Получил сегодня № 13 (августовский; запоздавший выходом?) номер «Меноры» и, прочтя первым делом Вашу статью о Набокове, с которым мы когда-то были большими друзьями и которого я один из первых среди русских критиков приветствовал и высоко оценил как русского писателя, был немало шокирован, увидев, что Вы нашли нужным цитировать из его послесловия к ужасному русскому переводу «Лолиты» пассаж, в котором он о докторе Живаго говорит как о «лирическом докторе с лубочно-мистическими позывами, мещанскими оборотами речи и чаровницей из Чарской» (вот уж – «для красного словца…»). Зачем было напоминать читателям об этом недостойном Набокова выпаде против Пастернака? Правда, Ваши читатели, может быть, даже не сообразят, что речь идет о Пастернаке, которого они, вероятно, в отличие от Набокова, не относят к советской литературе. Но могут быть среди них и такие, которые знают, так как Набоков говорил это не раз. Правда, это, кажется, единственный случай, когда он сказал это по-русски в печати (мне он раз написал в том же духе, но менее грубо, в частном письме). Можно сказать: из песни слова не выкинешь – написал Набоков и написал, что ж поделаешь? Но ведь Вы сочувственно цитируете эти слова, не раскрывая для читателя того факта, что единственные советские романы, на которые намекает Набоков (после тоже грубых и не очень умных поносительных слов о Хемингуэе, Фолкнере и Сартре), это – «Тихий Дон» и «Доктор Живаго»!

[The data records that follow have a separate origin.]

(** * github-release-downloader: a shallow embedding and its properties

    The Go package [githubreleasedownloader] resolves a GitHub release,
    selects the assets of the running platform, downloads them, optionally
    unpacks them and keeps a small version record in the cache directory.

    Go strings are byte sequences: they are modelled by [string] (a list of
    8-bit [ascii] characters).  The file system is a finite map from cleaned
    path names to nodes; the network, the GitHub API, the archive decoders
    and the goroutine scheduler are oracles gathered in an environment
    record.  Every function of the package is a function from a world to a
    world and a result.

    What the embedding leaves out: the zap logger and the progress bar
    (a call that only logs an error is a call whose error is dropped);
    symbolic links are stored but paths are not resolved through them;
    the goroutines of downloadAssets run one after the other, in the order
    in which their results are collected. *)

From Stdlib Require Import ZArith NArith Ascii String List Bool Lia Permutation.
From stdpp Require Import gmap strings list fin_maps.

Open Scope Z_scope.

#[local] Set Warnings "-register-all".

(** ** The Go standard library, as far as the package uses it *)

Module GoStrings.

(** [strings.ToLower] on the bytes 'A'..'Z'; other bytes are kept.  On a
    string that holds only ASCII bytes this is what Go computes. *)
Definition lowerByte (c : ascii) : ascii :=
  let n := nat_of_ascii c in
  if ((65 <=? n) && (n <=? 90))%nat then ascii_of_nat (n + 32) else c.

Fixpoint ToLower (s : string) : string :=
  match s with
  | EmptyString => EmptyString
  | String c r => String (lowerByte c) (ToLower r)
  end.

(** [strings.HasPrefix s prefix]. *)
Fixpoint HasPrefix (s prefix : string) {struct prefix} : bool :=
  match prefix, s with
  | EmptyString, _ => true
  | String _ _, EmptyString => false
  | String a p', String b s' => Ascii.eqb a b && HasPrefix s' p'
  end.
(** X11. On a file that holds a well-typed table the loader has two
    outcomes only: it raises ValueError, which nothing catches, exactly
    when a text column with a percent sign holds a value that is no number
    once its percent signs are removed; otherwise it returns a table.  It
    never takes the not-found exit for such a file. *)
Theorem X11_load_value_error (tf : string -> option Q) (fs : FileSystem)
    (path : string) (d : DataFrame) :
  fs path = Csv d ->
  well_typed d = true ->
  (load_data tf fs path = Raise ValueError
   <-> percent_columns_parse tf d = false) /\
  ((exists d', load_data tf fs path = Ok (Some d'))
   <-> percent_columns_parse tf d = true) /\
  (startup tf fs path = Crashed ValueError
   <-> percent_columns_parse tf d = false).
Proof.
  intros Hfs Hwt.
  assert (Hbad : percent_columns_parse tf d = false ->
                 load_data tf fs path = Raise ValueError)
    by (apply load_data_value_error; assumption).
  assert (Hgood : percent_columns_parse tf d = true ->
                  exists d', load_data tf fs path = Ok (Some d'))
    by (apply load_data_returns; assumption).
  split; [| split].
  - split; [| exact Hbad]. intros H.
    destruct (percent_columns_parse tf d); [| reflexivity].
    destruct (Hgood eq_refl) as [d' Hd']. congruence.
  - split; [| exact Hgood]. intros [d' Hd'].
    destruct (percent_columns_parse tf d); [reflexivity |].
    rewrite (Hbad eq_refl) in Hd'. discriminate.
  - unfold startup. split.
    + intros H. destruct (percent_columns_parse tf d); [| reflexivity].
      destruct (Hgood eq_refl) as [d' Hd']. rewrite Hd' in H. discriminate.
    + intros H. rewrite (Hbad H). reflexivity.
Qed.

Lemma X11_load_value_error_witness :
  (load_data decimal_float (fun _ => Csv not_a_number) data_file
   = Raise ValueError
   <-> percent_columns_parse decimal_float not_a_number = false) /\
  ((exists d', load_data decimal_float (fun _ => Csv not_a_number) data_file
               = Ok (Some d'))
   <-> percent_columns_parse decimal_float not_a_number = true) /\
  (startup decimal_float (fun _ => Csv not_a_number) data_file
   = Crashed ValueError
   <-> percent_columns_parse decimal_float not_a_number = false).
Proof.
  apply (X11_load_value_error decimal_float (fun _ => Csv not_a_number)
           data_file not_a_number); reflexivity.
Defined.

(** ** The goals chart and the goal total *)

Lemma Zsum_perm (l l' : list Z) : Permutation l l' -> Zsum l = Zsum l'.
Proof.
  induction 1; simpl; lia.
Qed.

Lemma Zsum_indicator (s : string) (x : Z) (keys : list string) :
  NoDup keys -> In s keys ->
  Zsum (map (fun k => if String.eqb s k then x else 0%Z) keys) = x.
Proof.
  induction keys as [| k keys IH]; intros Hnd Hin; [destruct Hin |].
  inversion Hnd as [| ? ? Hk Hnd']; subst. simpl.
  destruct (String.eqb s k) eqn:E.
  - apply String.eqb_eq in E. subst k.
    assert (H0 : Zsum (map (fun k => if String.eqb s k then x else 0%Z) keys)
                 = 0%Z).
    { clear IH Hnd Hnd' Hin. induction keys as [| k keys IH]; [reflexivity |].
      simpl. destruct (String.eqb s k) eqn:E.
      - apply String.eqb_eq in E. subst k. exfalso. apply Hk. left. reflexivity.
      - rewrite IH; [reflexivity |]. intros H. apply Hk. right. exact H. }
    rewrite H0. lia.
  - destruct Hin as [-> | Hin]; [rewrite String.eqb_refl in E; discriminate |].
    rewrite (IH Hnd' Hin). lia.
Qed.

Lemma Zsum_map_add {A : Type} (f g : A -> Z) (l : list A) :
  Zsum (map (fun a => f a + g a)%Z l) = (Zsum (map f l) + Zsum (map g l))%Z.
Proof.
  induction l as [| a l IH]; simpl; lia.
Qed.

Lemma group_totals_add_up (i j : nat) (keys : list string) (rs : list Row) :
  NoDup keys ->
  (forall r, In r rs -> exists k, cell_at i r = Str k /\ In k keys) ->
  Zsum (map (fun k => group_total i j k rs) keys) = Zsum (int_column j rs).
Proof.
  intros Hnd. induction rs as [| r rs IH]; intros Hin.
  - clear Hnd Hin. unfold group_total. simpl.
    induction keys as [| k keys IHk]; simpl in *; lia.
  - destruct (Hin r (or_introl eq_refl)) as [s [Hs Hk]].
    set (x := match cell_at j r with Int z => z | _ => 0%Z end).
    rewrite (map_ext (fun k => group_total i j k (r :: rs))
               (fun k => (if String.eqb s k then x else 0) +
                         group_total i j k rs)%Z).
    + rewrite (Zsum_map_add (fun k => if String.eqb s k then x else 0%Z)).
      rewrite (Zsum_indicator s x keys Hnd Hk).
      rewrite IH; [reflexivity |].
      intros r' Hr'. apply Hin. right. exact Hr'.
    + intros k. unfold group_total. simpl. unfold in_group at 1. rewrite Hs.
      destruct (String.eqb s k); reflexivity.
Qed.

Lemma subseq_abs_sum (j : nat) (l l' : list Row) :
  subseq l l' ->
  (Zsum (map Z.abs (int_column j l)) <= Zsum (map Z.abs (int_column j l')))%Z.
Proof.
  induction 1; simpl; lia.
Qed.

Lemma Zsum_abs_bound (l : list Z) : (Z.abs (Zsum l) <= Zsum (map Z.abs l))%Z.
Proof.
  induction l as [| z l IH]; simpl; lia.
Qed.

Lemma bars_add_up (kind : sorter) (v : DataFrame) (i j : nat) :
  sort_contract kind ->
  typed v = true ->
  locate "Club" v = Some (i, object) ->
  locate "Goals" v = Some (j, int64) ->
  (forall r, In r (rows v) -> exists k, cell_at i r = Str k) ->
  (Zsum (map Z.abs (int_column j (rows v))) < two63)%Z ->
  exists g,
    goals_by_club kind v = Ok g /\
    sum_cells g = Zsum (int_column j (rows v)).
Proof.
  intros Hkind Ht Hc Hg Hstr Hfit. unfold goals_by_club, groupSum.
  rewrite (groupby_sum_value v "Club" "Goals" i j Ht Hc Hg). simpl bind.
  set (keys := sort_strings
                 (nodup string_dec (somes (map (group_of i) (rows v))))).
  set (g := map (fun k => (k, Int (wrap64 (group_total i j k (rows v))))) keys).
  assert (Hna : forall p, In p g -> isna (snd p) = false).
  { intros p Hp. apply in_map_iff in Hp. destruct Hp as [k [<- _]]. reflexivity. }
  pose proof (nargsort_perm kind (fun p : string * cell => cell_key (snd p))
                (fun p => isna (snd p)) g Hkind Hna false) as Hp.
  eexists. split; [reflexivity |].
  unfold sum_cells.
  rewrite (Zsum_perm _ _ (Permutation_map _ Hp)).
  unfold g. rewrite map_map. simpl.
  rewrite (map_ext _ (fun k => group_total i j k (rows v))).
  - apply group_totals_add_up.
    + apply (Permutation_NoDup (Permutation_sym (sort_strings_perm _))).
      apply NoDup_nodup.
    + intros r Hr. destruct (Hstr r Hr) as [k Hk]. exists k.
      split; [exact Hk |].
      apply (group_keys_spec v i). exists r. split; assumption.
  - intros k. apply wrap64_fits. unfold fits_int64, group_total.
    pose proof (Zsum_abs_filter j (in_group i k) (rows v)). unfold two63 in *. lia.
Qed.

(** X12. The bars of the goals chart add up to the goal total shown
    beside them.  This holds on every page drawn from a well-formed table
    in which every row has a club and the goals do not overflow 64 bits
    (rows without a club would be counted in the total and left out of the
    chart). *)
Theorem X12_bars_add_up_to_total (kind : sorter) (d : DataFrame)
    (c : FilterCriteria) (sel : option string) (v : Dashboard)
    (g : list (string * cell)) :
  sort_contract kind ->
  well_formed d = true ->
  no_null "Club" d = true ->
  (Zsum (map Z.abs (int_values "Goals" d)) < two63)%Z ->
  render kind d c sel = Ok v ->
  chart_goals v = Some g ->
  sum_cells g = total_goals (kpi v).
Proof.
  intros Hkind Hwf Hn Hfit H Hchart. unfold render in H.
  apply bind_ok_inv in H. destruct H as [s [Hs H]].
  apply bind_ok_inv in H. destruct H as [k [Hk H]].
  apply bind_ok_inv in H. destruct H as [g0 [Hg H]].
  apply bind_ok_inv in H. destruct H as [t [_ H]].
  injection H as <-. simpl in *. subst g0.
  set (fd := filtered_df s) in *.
  destruct (empty fd) eqn:E.
  { unfold tab1 in Hg. rewrite E in Hg. discriminate. }
  destruct (filter_section_inv c d s Hs) as [_ Hd]. fold fd in Hd.
  destruct (derived_well_formed d fd Hwf Hd (empty_false_rows fd E))
    as [Hcols Hwf'].
  destruct Hd as [Hsub _].
  pose proof (well_formed_unpack d Hwf)
    as (Ht & _ & _ & [ic Hc] & _ & _ & [ig Hgo] & _).
  pose proof (well_formed_unpack fd Hwf')
    as (Ht' & _ & _ & [ic' Hc'] & _ & _ & [ig' Hgo'] & _).
  assert (ic' = ic /\ ig' = ig) as [-> ->].
  { unfold locate in *. rewrite Hcols in Hc', Hgo'. split; congruence. }
  assert (Hfit' : (Zsum (map Z.abs (int_column ig (rows fd))) < two63)%Z).
  { unfold int_values in Hfit. rewrite Hgo in Hfit.
    pose proof (subseq_abs_sum ig _ _ Hsub). lia. }
  assert (Hstr : forall r, In r (rows fd) -> exists x, cell_at ic r = Str x).
  { intros r Hr. unfold no_null in Hn. rewrite Hc in Hn.
    rewrite forallb_forall in Hn.
    specialize (Hn r (subseq_In _ _ _ Hsub Hr)).
    destruct (cell_at ic r); try discriminate. eauto. }
  destruct (bars_add_up kind fd ic ig Hkind Ht' Hc' Hgo' Hstr Hfit')
    as [g' [Hg' Hsum]].
  unfold tab1 in Hg. rewrite E, Hg' in Hg. simpl in Hg.
  injection Hg as <-.
  destruct (kpi_block_nonempty fd E Hwf') as [a [m [Hk' _]]].
  rewrite Hk' in Hk. injection Hk as <-. simpl.
  unfold int_values. rewrite Hgo'. rewrite Hsum.
  symmetry. apply wrap64_fits. unfold fits_int64.
  pose proof (Zsum_abs_bound (int_column ig (rows fd))).
  unfold two63 in *. lia.
Qed.

Lemma X12_bars_add_up_to_total_witness :
  exists v g,
    render insertion_kind sample sample_criteria (Some "Goals"%string) = Ok v /\
    chart_goals v = Some g /\
    sum_cells g = total_goals (kpi v).
Proof.
  eexists. eexists. split; [reflexivity |]. split; [reflexivity |].
  apply (X12_bars_add_up_to_total insertion_kind sample sample_criteria
           (Some "Goals"%string)).
  - apply insertion_kind_contract.
  - reflexivity.
  - reflexivity.
  - vm_compute. reflexivity.
  - reflexivity.
  - reflexivity.
Defined.

(** ** The ranking when the metric is missing in some rows *)

Lemma filter_partition_length {A : Type} (f : A -> bool) (l : list A) :
  (List.length (filter (fun x => negb (f x)) l) + List.length (filter f l)
   = List.length l)%nat.
Proof.
  induction l as [| x l IH]; simpl; [reflexivity |].
  destruct (f x); simpl; lia.
Qed.

Lemma filter_length_le {A : Type} (f : A -> bool) (l : list A) :
  (List.length (filter f l) <= List.length l)%nat.
Proof.
  induction l as [| x l IH]; simpl; [lia |].
  destruct (f x); simpl; lia.
Qed.

Lemma filter_full {A : Type} (f : A -> bool) (l : list A) :
  List.length (filter f l) = List.length l -> filter f l = l.
Proof.
  induction l as [| x l IH]; simpl; [reflexivity |].
  destruct (f x); simpl; intros H.
  - f_equal. apply IH. lia.
  - pose proof (filter_length_le f l). lia.
Qed.

Lemma firstn_split_filter {A : Type} (na : A -> bool) (n : nat)
    (V N : list A) :
  (forall x, In x V -> na x = false) ->
  (forall x, In x N -> na x = true) ->
  (List.length V <= n)%nat ->
  filter (fun x => negb (na x)) (firstn n (V ++ N)) = V /\
  filter na (firstn n (V ++ N)) = firstn (n - List.length V) N.
Proof.
  intros HV HN Hlen.
  rewrite firstn_app, (firstn_all2 V Hlen), !filter_app.
  assert (HN' : forall x, In x (firstn (n - List.length V) N) -> na x = true).
  { intros x Hx. apply HN. eapply In_firstn. exact Hx. }
  split.
  - rewrite (filter_all _ V), (filter_none _ (firstn _ N)).
    + apply app_nil_r.
    + intros x Hx. rewrite (HN' x Hx). reflexivity.
    + intros x Hx. rewrite (HV x Hx). reflexivity.
  - rewrite (filter_none _ V HV), (filter_all _ _ HN'). reflexivity.
Qed.

Section NlargestMissing.

Variables (kind : sorter) (n : nat) (metric : string) (v : DataFrame).
Variables (i : nat) (t : dtype).
Hypothesis Hkind : sort_contract kind.
Hypothesis Hloc : locate metric v = Some (i, t).
Hypothesis Hnum : is_number t = true.

Let na := fun r : Row => isna (cell_at i r).
Let dropped := filter (fun r => negb (na r)) (rows v).
Let nan_index := filter na (rows v).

А набоковский перевод «Лолиты» – что бы ни думать о самом романе – ужасный с литературной точки зрения, тоже, на мой взгляд, недостойный Набокова.
Ваш Глеб Струве
Из дневника прот. Александра Шмемана, 16 января 1978
<…> Искусство самоутвержденья, искусство – власть над словом, искусство без смирения. <…> И потому искусство таланта (который все может), а не гения (который «не может не…»). В Набокове, может быть, и был гений, но он предпочел талант, предпочел власть (над словами), предпочел «творчество» – служению. Кривая таланта – от удачи к неудаче («Ада», поздний Набоков, которому так очевидно нечего больше сказать, ибо все возможные – в его таланте – удачи исчерпаны). Гений, даже самый маленький, ибо гений совсем не обязательно «огромен», – от неудачи к удаче (по-настоящему чаще всего – посмертной, ибо требующей отдаления или даже, по «закону» и «пути зерна», смерти и воскресения…). <…>
Павел Гольдштейн – Глебу Струве, 17 января 1978
Дорогой Глеб Петрович!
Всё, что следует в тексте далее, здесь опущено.